I like the idea of this and the use case, but don't love the tight coupling to openai. I'd love to see a framework for allowing BYOM.

  • Onawa 4 days ago

    It's been 2.5 years since ChatGPT came out, and so many projects still don't allow for easy switching of the OPEN_AI_BASE_URL or affiliated parameters.

    There are so many inferencing libraries that serve an OpenAI-compatible API that any new project being locked in to OpenAI only is a large red flag for me.

    • xinweihe 4 days ago

      Thanks for the feedback! Totally hear you on the tight OpenAI coupling - we're aware and already working to make BYOM easier. Just to echo what Zecheng said earlier: broader model flexibility is definitely on the roadmap.

      Appreciate you calling it out — helps us stay honest about the gaps.

  • zecheng 4 days ago

    Yes, there is a roadmap to support more models. For now there is a in progress PR to support Anthropic models https://github.com/traceroot-ai/traceroot/pull/21 (contributed by some active open source contributors) Feel free to let us know which (open source) model or framework (VLLM etc.) you want to use :)

    • 44za12 4 days ago

      Why not use something like litellm?

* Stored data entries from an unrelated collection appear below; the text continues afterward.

(* ===== verification/Prelude.v ===== *)
(** saas-foundation in Rocq: the run-time packages [@de-otio/saas-foundation]
    ([packages/foundation/src]) and [@de-otio/vestibulum]
    ([packages/vestibulum/src]), and the checks of the CDK packages that deploy
    them ([packages/vestibulum-cdk], [packages/foundation-cdk]).

    * The program

    A multi-tenant backend's lower floor. [foundation] holds what every
    service uses: the derivation of the client's address, rate limiting, a
    key-value port with three adapters, a cache of secrets, audit records,
    sealed session cookies, tenant identifiers and resolvers. [vestibulum] is
    the identity side: sign-in by mailed link as Cognito triggers and HTTP
    endpoints, the edge functions that let requests through to a site, the
    administration of tenants on a shared Cognito pool, the verification of
    tokens, and the onboarding of external identity providers: discovery of
    OIDC issuers and SAML metadata behind a guard against private addresses,
    their secrets, and their registration in the pool. The parts meet where one
    calls another: the rate limiter keys its buckets by the address [net]
    derives; the limiters and the key-value adapters share the
    optimistic-locking discipline of a conditional write; the triggers and
    endpoints share the tables; the edge reads the cookies and the claims the
    endpoints and triggers write; tenant identifiers are common to all.

    * The files, and what of the program each holds

    - [Prelude]: [result] (a function that may throw), automation, generic
      lemmas.
    - [JsString], [JsInt], [JsDate], [Regex]: what the code uses of the
      language: code-unit strings with [split], [trim], [Number(s)] and the
      rest; 32-bit bit operations; [Date.prototype.toISOString]; matching of
      the regular expressions in the source, with a language to reason about.
    - [Prog]: a handler as a tree of SDK commands, with message loss, alone
      ([run]) or interleaved with others ([run_steps]).
    - [Cidr], [Rfc6890], [NetDerive]: foundation [net/cidr.ts],
      [net/rfc6890.ts], [net/derive.ts].
    - [PrivateIp]: vestibulum [discovery/private-ip.ts].
    - [Float64]: the doubles of the language and their rounding;
      [TokenBucket], [RateLimiter]: foundation [rate-limit/]: the arithmetic
      of a bucket; the in-process limiter and the Postgres and DynamoDB ones.
    - [KvStore] (the port, [kv/store-types.ts]), [MemoryKvStore],
      [PostgresKvStore], [DynamoDb] and [DynamoKvStore] (the adapters),
      [DynamoRace] (concurrent creations).
    - [SecretCache]: foundation [secrets/cache.ts], [secrets/resolve.ts].
    - [AuditCore], [AuditMetadata]: foundation [audit/]: ulid, retention and
      the fan-out; the PII filter, the size cap and the log.
    - [TextCodec]: [TextEncoder] and [TextDecoder] on UTF-16 text;
      [Session]: foundation [session/].
    - [Tenant]: foundation [types/frozen/tenant*.ts], [tenant/].
    - [TenantAdmin]: vestibulum [lambda/shared-distribution/admin/].
    - [Json]: [JSON.parse] and [JSON.stringify] on values, with their round
      trip.
    - [SignIn]: vestibulum [lambda/shared/]: addresses, allowlists, HMAC of an
      address, environment, and the world the sign-in handlers share (token,
      counter and denylist tables, users, secrets, mails sent).
    - [MagicLink]: [lambda/handlers/{define,create,verify}-auth-challenge];
      [MagicLinkRace]: many of them interleaved.
    - [BounceHandler], [PreSignup]: [lambda/handlers/bounce-handler],
      [lambda/handlers/pre-signup], on the same world.
    - [AuthEndpoints]: [lambda/handlers/auth-{login,verify,signout}];
      [AuthEndpointsRace]: interleaved.
    - [TtlCache]: [lambda/shared-distribution/shared/ttl-cache.ts], the
      promise cache under interleaved calls and settlements.
    - [TenantHost], [EdgeCheck]: [lambda/shared-distribution/edge/];
      [TenantTriggers]: [lambda/shared-distribution/triggers/] and
      [shared/client-config-loader.ts]; [TenantEdge]: the triggers, the
      administration and the edge together.
    - [SiteEdge]: [lambda/edge/check-auth/].
    - [PreToken]: [lambda/pre-token-generation.ts],
      [lambda/post-confirmation.ts], [lambda/cognito-events.ts].
    - [Verify]: [verify/permitted-algs.ts], [verify/multi-pool-verifier.ts]
      and [pools/]; [IssuerVerifier]: [verify/issuer-verifier.ts];
      [JwksFallback]: [verify/jwks-fallback.ts].
    - [GuardedFetch]: what the two discovery clients share: name service,
      pinned connections, the capped body; [OidcProbe]:
      [discovery/oidc-probe.ts]; [SamlMetadata]: [discovery/saml-metadata.ts],
      on documents as trees of elements with identity.
    - [IdpName]: [idp/idp-name.ts]; [IdpWorld]: a Cognito pool with Secrets
      Manager; [SecretRef]: foundation [types/frozen/secrets.ts];
      [IdpSecrets]: [secrets/]; [IdpManager]: [idp/{saml,oidc}-manager.ts];
      [Profiles]: [profiles/]; [SpMetadata]: [saml/sp-metadata.ts].
    - [Region]: foundation [region/]; [FeatureToggles]: foundation
      [feature-toggles/]; [AuditStores]: foundation [audit/dynamo-store.ts],
      [audit/prisma.ts].
    - [Keycloak]: foundation [identity/], with a realm as the endpoints are
      documented, its rules for imports a parameter.
    - [LegacyKv]: foundation [kv/dynamo-kv.ts], [kv/memory.ts]; [Retry]:
      [_internal/retry.ts] around any operation; [QueueStorage]: [queue/],
      [storage/]; [SecretStores]: [secrets/memory-secret-store.ts],
      [secrets/scaleway.ts].
    - [AsyncContext]: [AsyncLocalStorage] under any order of turns;
      [RequestContext]: foundation [request-context/], [tenant/als.ts],
      [logger/].
    - The CDK packages, where they decide something: [CdkProps]
      (vestibulum-cdk: validators of properties, the self-defence handler),
      [EdgeConfig] ([shared-distribution-identity/edge-function.ts],
      [check-auth-config-baker.ts]), [CdkAspects] ([aspects/],
      [cdk-nag-rules/], foundation-cdk [aspects/]), [CdkRules] (WAF rules,
      certificates, app clients, triggers), [Deployment] (the environments and
      roles that [magic-link-identity/] and [magic-link-auth-site/] give the
      sign-in handlers, and the handlers under them), [CloudFront] (the
      behaviours of both distributions), [SharedDeployment]
      ([shared-distribution-identity/identity.ts], [triggers.ts],
      [admin-lambda.ts], [reconciler.ts]), [Metrics] ([metrics/index.ts], the
      alarms, and how handlers print metrics).
    Names are the source's. A function that throws returns a [result]; one
    that awaits a service is a program or a step relation; a mutable object is
    a state that is passed on; buffers that are shared and zeroed live in a
    heap ([SecretCache]).

    * Contracts and their implementations

    [KvStore.kv_port] is the port as it is documented, a function on records;
    the refinement theorem of each of [MemoryKvStore], [PostgresKvStore] and
    [DynamoKvStore] says that every operation answers as that function does
    and lists the operations and states where the adapter departs from it.
    [KvStore.KvAdapter] is the port as a class with [KvStore.kv_spec], the part
    of the contract that all three keep;
    [put_if_absent_single_winner] and [stale_compare_and_set_rejected] are
    proved once, for every adapter. [RateLimiter] refines its two database
    limiters to the in-process one. [Prog.Service] is what a handler is run
    against. [DynamoDb.DynamoDB], [PostgresKvStore.PgNumeric],
    [RateLimiter.Backend], [Session.WebCrypto], [TenantAdmin.Cognito],
    [SignIn.Digests], [AuthEndpoints.CognitoAuth], [EdgeCheck.AwsJwtVerify],
    [SiteEdge.CognitoVerifier], [TenantTriggers.TenantAuth],
    [Verify.CognitoJwtVerifier], [IssuerVerifier.JwtVerifier],
    [JwksFallback.JwksLib], [GuardedFetch.Platform], [Saml.SamlLib],
    [IdpWorld.SecretNaming], [SecretStores.Base64], [EdgeConfig.CdkTokens] and [Deployment.AwsIam] state what the code relies on in services and packages that are not part of the
    repository; each has an instance, on which the theorems are evaluated.
    [AuthEndpoints.CognitoAuth] is also instantiated by the triggers of
    [MagicLink], which gives the end-to-end sign-in.

    * The theorems

    - Tenant administration: a creation that fails leaves nothing behind (or,
      when messages were lost, at most the named leftovers); creations
      exclude each other by reservation under any interleaving; idempotent
      replay; order of a deletion; the reconciler reports exactly the
      orphans, each once; update and read agree.
    - Rate limits: tokens granted over any period stay within capacity plus
      refill plus the rounding of one operation per call; the optimistic
      limiters behave as the atomic one; every call finishes.
    - Key-value port: the three refinements; single winner, sequentially for
      all adapters and under concurrency for DynamoDB; stale versions lose;
      the sweep is invisible.
    - Addresses: when an address is trusted, and that a client cannot
      influence it behind a load balancer; the CIDR loops decide prefix
      equality; the classifiers fail closed and agree on mapped addresses.
    - Secrets and audit: evicted buffers are zeros and others are untouched;
      LRU order; the PII scrubber at every depth; the size cap;
      [emitAwait] on every branch; the fan-out; ulid.
    - Sessions and tenants: sealing round trip and key rotation; what the
      resolvers accept.
    - Mailed links: a link is redeemed at most once however redemptions
      interleave; every redemption branch; mail goes out only when every gate
      passed, at most once per window and within the daily cap; the round
      trip from login to session; login answers do not depend on whether the
      user exists; a binding is used once; no mail after a bounce; what a
      sign-up is refused for.
    - The shared distribution: the edge forwards exactly the requests whose
      token names the tenant of the host; keys are never older than their
      lifetime; the pre-token wrapper binds every token to the tenant of its
      client; hence a tenant's tokens open its own host only ([TenantEdge]).
      What composition shows to be broken is proved there as well. The promise
      cache loads a key once per lifetime and refines a memo table.
    - Single site: the edge fails closed. Templates: no token carries a
      reserved claim, errors are never hidden, the event versions agree.
    - Token verification: a token of one pool is never taken for another's;
      only unexpired tokens of the pinned issuer, audience and algorithms
      pass; a failure is retried once, on fresh keys, if new keys can cure
      it; a stored key set is used within its pins and its time only, never
      silently, and an outage within that time is survived.
    - Discovery: both clients dial only addresses that were checked, whatever
      a name service or a site answers, and close what they opened; the probe
      ends; signed metadata is signed over the element it was read from.
    - Identity providers: a derived name is one Cognito accepts, and unique
      under a mapping; only admitted metadata reaches the pool; the pinned
      secret version is the one the pool holds; attaching and deleting leave
      everything else as it was; secrets read back; printed metadata escapes
      without loss.
    - Regions and toggles: a detected region is one of the deployment's; a
      cached residency answer is the policy's and fresh; the Prisma toggle
      store gives what the in-memory one gives, and a cached toggle's age is
      bounded.
    - Audit stores: every write that resolved is in the table, under its
      tenant, and reads back to its event; both stores keep it equally long.
      What an unconditional put and the key layout let happen is proved too.
    - Keycloak: a creation is sent only after look-ups that found no such user,
      and never as an overwrite; deletion by address is exact; the service token is fresh and
      its failures say nothing of the credentials.
    - Shims: the legacy key-value shims give back what was put, until it
      expires, and page without loss; a batch that resolves has been queued,
      and undisturbed each message once; an object is what was put last; a resolver on the
      in-memory store returns the seeded value, and no secret is answered with
      another's bytes as long as no part of its reference holds a colon.
    - Contexts: however requests interleave, each logs under its own id and
      sees its own tenant; the first configuration of the logger stands.
    - Infrastructure checks: what a synthesis that passes guarantees (bounded
      logs, no password flows, a WAF, tags); what the edge is configured with
      is what was resolved, and what happens when it was not; the baker
      publishes the injected code or nothing; rule sets are well-formed; app
      clients are public and without passwords.
    - Deployment: the handlers read back what the constructs were asked for;
      every call a handler makes is one its role allows; mail is sent by the
      create trigger alone, as one sender, within the recipient fence; the
      binding table is written and taken by one endpoint each.
      In the shared distribution the roles let the endpoints, the reconciler
      and every administration request but a creation through; what the
      deployment cannot do (create a tenant, sign anyone in) is proved too.
    - Distributions: which paths pass the edge check, which endpoint answers
      them and what pages, mailed links and cookies reach.
    - Metrics: a printed line is taken as the one datum it stands for; an orphan
      raises its alarm; which alarms and handles can see nothing.
    * Bounds and fuel

    Machine arithmetic that wraps ([JsInt], addresses, masks) is written out.
    Token counts are doubles: rationals rounded after every operation to 53
    bits, ties to even, with gradual underflow and without overflow
    ([Float64]). Times are integers of milliseconds. The limiter's retry loop and the DynamoDB retry
    policy are unrolled to the constants of the source ([MAX_RETRIES],
    [transientRetry_maxAttempts]). Loops that page through a service ([deleteTenant],
    [runReconciler], [query]) take a number of pages; the theorems say how
    many suffice for the data at hand, and that this many give the result.
    The loop that reads a body takes a number of chunks;
    [probe_finishes] shows that the cap and two suffices when every chunk
    holds a byte. Seconds of key ages and of metadata durations are exact
    rationals.
    The size loop of [AuditMetadata] recurs over the entries it drops.
    [JSON_parse] recurs on fuel twice the length of the text, and
    [JSON_parse_fuel] shows that more never changes the answer.

    * Not modelled

    The constructs of the CDK packages that only declare infrastructure, the
    Lambda entry points that only wire handlers, the build and CI scripts;
    [getPresignedUploadUrl], which only calls a signer; what pino prints. Zod schemas,
    HMAC, base64, the XML and X.509 parsers and the
    npm [cookie] package are parameters, and so is the verification of a
    token's or a document's signature. DynamoDB's own removal of expired rows is not a step:
    the code checks expiries itself. Code units above 255 do not occur in
    model strings; the payloads of session cookies are lists of 16-bit units.

    * Plan

    The core of both run-time packages is modelled, and of the CDK packages
    what they decide. Left: what the constructs of the CDK packages declare,
    which needs a model of the templates the CDK renders. *)

From Stdlib Require Export ZArith Lia.
From stdpp Require Export base tactics numbers strings gmap option.
From stdpp Require Export list.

      • zecheng 4 days ago

        That's also one option, we will consider add it later :)

  • ethan_smith 4 days ago

    Adding model provider abstraction would significantly improve adoption, especially for organizations with specific LLM preferences or air-gapped environments that can't use OpenAI.

    • xinweihe 3 days ago

      Yep, you're spot on - and we're hearing this loud and clear across the thread. Model abstraction is on the roadmap, and we're already working on making BYOM smoother.

autorinalagist 2 days ago

Very cool! I have a question, how are you evaluating the performance while you develop this. Do you have some golden set of examples that you evaluate against?

  • xinweihe 2 days ago

    Great question! Yes, we're actively building a golden test set of debugging scenarios with known root causes and failure patterns. This allows us to systematically evaluate and improve agent performance with every release. Contributions are very welcome as we expand this effort!

    In the meantime, we lean on explainability, i.e. every agent output is grounded in the original logs, traces, and metadata, with inline references. So if the output is off, users can easily verify, debug, and either trust or challenge the agent’s reasoning by reviewing the linked evidence.

jinusunil 3 days ago

How do you evaluate the output of your trace tool? Are some benchmarks for tracing tools?

  • xinweihe 2 days ago

    Yep, we're working on a golden test set with known root causes to benchmark and track agent performance over time. It's taking a bit of work to get right, but we're on it and definitely open to contributions!